Bayesci Madde Tepki Kuramı Modellerinde Ölçme Değişmezliğinin İncelenmesi
Özet
The aim of this study is to examine measurement invariance in Bayesian IRT models with Bayes factor in simulated data generated under different conditions and to examine measurement invariance in real data with MGCFA and Bayes factor. For this purpose, within the scope of Bayesian IRT models, measurement invariance was examined with Bayes factor in simulated data at different sample sizes (n) and when the difference between item difficulty parameters (dk) was 0.00, 0.10, 0.30, 0.50 and 0.70. In real data, pairwise group comparisons were performed with both MGCFA and Bayes factor. Real data application was conducted with TIMSS 2019 mathematics achievement test. Bayesian analyses were conducted with the R software, and MGCFA was conducted with Mplus. According to simulation data results, in the case of dk=0.3 and n=1500 or more, the Bayes factor evidenced that measurement invariance was not achieved. In the case of dk=0.5, the Bayes factor results were found to vary based on group size.
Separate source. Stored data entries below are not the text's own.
(** * Persona-driven document intelligence: relevance scoring, section
      extraction and ranking

    A shallow embedding of the Python modules [config], [language_detector],
    [document_extractor], [relevance_analyzer] and [persona_processor], with
    the properties of the extraction, scoring, refinement and ranking
    pipeline.

    Conventions of the embedding:
    - a Python [str] is a list of Unicode code points ([str]);
    - a Python [float] is a rational ([Q]); the only float operations of the
      code are sums, one division, products by constants, comparisons and a
      final clamp;
    - the dicts built with dict literals for sections, subsections and
      output entries are records of optional fields, [None] being a key
      that is absent; a subscript on a missing key raises, [.get] takes a
      default; the dicts of the configuration are association lists in
      insertion order;
    - the statistical language detectors, the sentence tokenizer, the
      sentence-embedding model, the wall clock, the directory listing and
      the PDF reader are collaborators from outside the repository: they
      are parameters of the development, and every property is proved for
      all of them. *)

From Stdlib Require Import List Bool Arith ZArith NArith QArith Qminmax Qround.
From Stdlib Require Import String Ascii DecimalString Lia Permutation Sorted.
Import ListNotations.

Set Implicit Arguments.

(** ** Python strings *)

Definition str := list N.

(** [len(s)] *)
Definition len (s : str) : nat := List.length s.

(** An ASCII literal as a [str]. *)
Definition u (s : string) : str := map N_of_ascii (list_ascii_of_string s).

Fixpoint str_eqb (a b : str) : bool :=
  match a, b with
  | [], [] => true
  | x :: a', y :: b' => N.eqb x y && str_eqb a' b'
  | _, _ => false
  end.

(** [str.isspace] on one code point: the characters Python treats as
    whitespace, which are also the ones [str.strip] removes and the regular
    expression class [\s] matches on [str] patterns. *)
Definition isspace (c : N) : bool :=
  ((9 <=? c) && (c <=? 13) || (28 <=? c) && (c <=? 32) || (c =? 133) || (c =? 160)
   || (c =? 5760) || (8192 <=? c) && (c <=? 8202) || (c =? 8232) || (c =? 8233)
   || (c =? 8239) || (c =? 8287) || (c =? 12288))%N.

Fixpoint lstrip (s : str) : str :=
  match s with
  | c :: s' => if isspace c then lstrip s' else s
  | [] => []
  end.

Definition rstrip (s : str) : str := rev (lstrip (rev s)).

(** [s.strip()] *)
Definition strip (s : str) : str := rstrip (lstrip s).

(** [str.lower] on one code point, for the alphabets the configuration
    tables use: Basic Latin, Latin-1 Supplement and the letter Y with
    diaeresis; Devanagari has no case.  Every other code point is kept,
    also the cased letters of other alphabets and the signs (the Kelvin
    sign, the capital sharp s, ...) that [str.lower] changes: on a text
    that holds one, [lower] is not [str.lower].  The properties below are
    either about texts of Basic Latin, or hold whatever [lower] does to
    the text. *)
Definition lower_char (c : N) : N :=
  (if (65 <=? c) && (c <=? 90) then c + 32
   else if (192 <=? c) && (c <=? 222) && negb (c =? 215) then c + 32
   else if c =? 376 then 255
   else c)%N.

(** [s.lower()] *)
Definition lower (s : str) : str := map lower_char s.

Fixpoint startswith (p s : str) : bool :=
  match p, s with
  | [], _ => true
  | x :: p', y :: s' => N.eqb x y && startswith p' s'
  | _ :: _, [] => false
  end.

(** [sub in s]: substring test. *)
Fixpoint contains (sub s : str) : bool :=
  startswith sub s ||
  match s with
  | [] => false
  | _ :: s' => contains sub s'
  end.

(** [sep.join(parts)] *)
Fixpoint join (sep : str) (parts : list str) : str :=
  match parts with
  | [] => []
  | [p] => p
  | p :: rest => p ++ sep ++ join sep rest
  end.

(** [x in xs] for a list of strings. *)
Definition str_in (x : str) (xs : list str) : bool := existsb (str_eqb x) xs.

(** ** Python dicts

    Insertion-ordered: assigning to a key that is present keeps its
    position, a new key goes to the end. *)

Section Dict.
Variable K V : Type.
Variable eqb : K -> K -> bool.

Definition dict := list (K * V).

Fixpoint dict_get (d : dict) (k : K) : option V :=
  match d with
  | [] => None
  | (k', v) :: d' => if eqb k k' then Some v else dict_get d' k
  end.

(** [d.get(k, default)] *)
Definition dict_get_default (d : dict) (k : K) (default : V) : V :=
  match dict_get d k with
  | Some v => v
  | None => default
  end.

(** [d[k] = v] *)
Fixpoint dict_set (d : dict) (k : K) (v : V) : dict :=
  match d with
  | [] => [(k, v)]
  | (k', v') :: d' => if eqb k k' then (k', v) :: d' else (k', v') :: dict_set d' k v
  end.

(** [d.update(other)] *)
Definition dict_update (d other : dict) : dict :=
  fold_left (fun acc kv => dict_set acc (fst kv) (snd kv)) other d.

Definition dict_keys (d : dict) : list K := map fst d.
Definition dict_values (d : dict) : list V := map snd d.
End Dict.

Arguments dict_get {K V} eqb d k.
Arguments dict_get_default {K V} eqb d k default.
Arguments dict_set {K V} eqb d k v.
Arguments dict_update {K V} eqb d other.
Arguments dict_keys {K V} d.
Arguments dict_values {K V} d.

(** ** config.py *)

Record PersonaProfile := {
  p_keywords : dict str (dict str Z);
  p_sections : list str;
  p_focus_areas : list str;
  p_content_weights : dict str Q
}.

Record JobProfile := {
  j_keywords : dict str (dict str Z);
  j_focus : str;
  j_content_weights : dict str Q
}.

(** A language pattern of the configuration is a character class repeated
    one or more times, [[...]+]. *)
Inductive class_item :=
| Range (lo hi : N)
| Chr (c : N)
| Whitespace.

Definition char_class := list class_item.

Section Tables.
Local Open Scope N_scope.

Definition researcher_keywords_en : dict str Z :=
[
 (u "methodology", 10%Z); (u "hypothesis", 9%Z); (u "experiment", 9%Z);
 (u "analysis", 8%Z); (u "findings", 8%Z); (u "conclusion", 8%Z);
 (u "literature review", 10%Z); (u "data", 7%Z); (u "statistics", 8%Z);
 (u "results", 8%Z); (u "discussion", 8%Z); (u "research question", 9%Z);
 (u "sampling", 7%Z); (u "variables", 7%Z); (u "correlation", 8%Z);
 (u "significance", 8%Z); (u "peer review", 9%Z); (u "citation", 7%Z);
 (u "references", 7%Z); (u "abstract", 8%Z); (u "background", 7%Z);
 (u "objectives", 8%Z); (u "limitations", 7%Z); (u "future work", 7%Z)].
In large samples, the Bayes factor was found to be more likely to evidence that measurement invariance was not achieved. In the case of dk=0.7, the Bayes factor results evidenced that measurement invariance was not achieved regardless of group size. According to the MGCFA results, measurement invariance was achieved at the metric invariance level in Chile-Turkey and Turkey-Singapore samples, and at the configural invariance level in Chile-Singapore samples. The Bayes factor results of Chile-Turkey and Turkey-Singapore samples were generally consistent with those of the simulated data, but the Chile-Singapore results were not.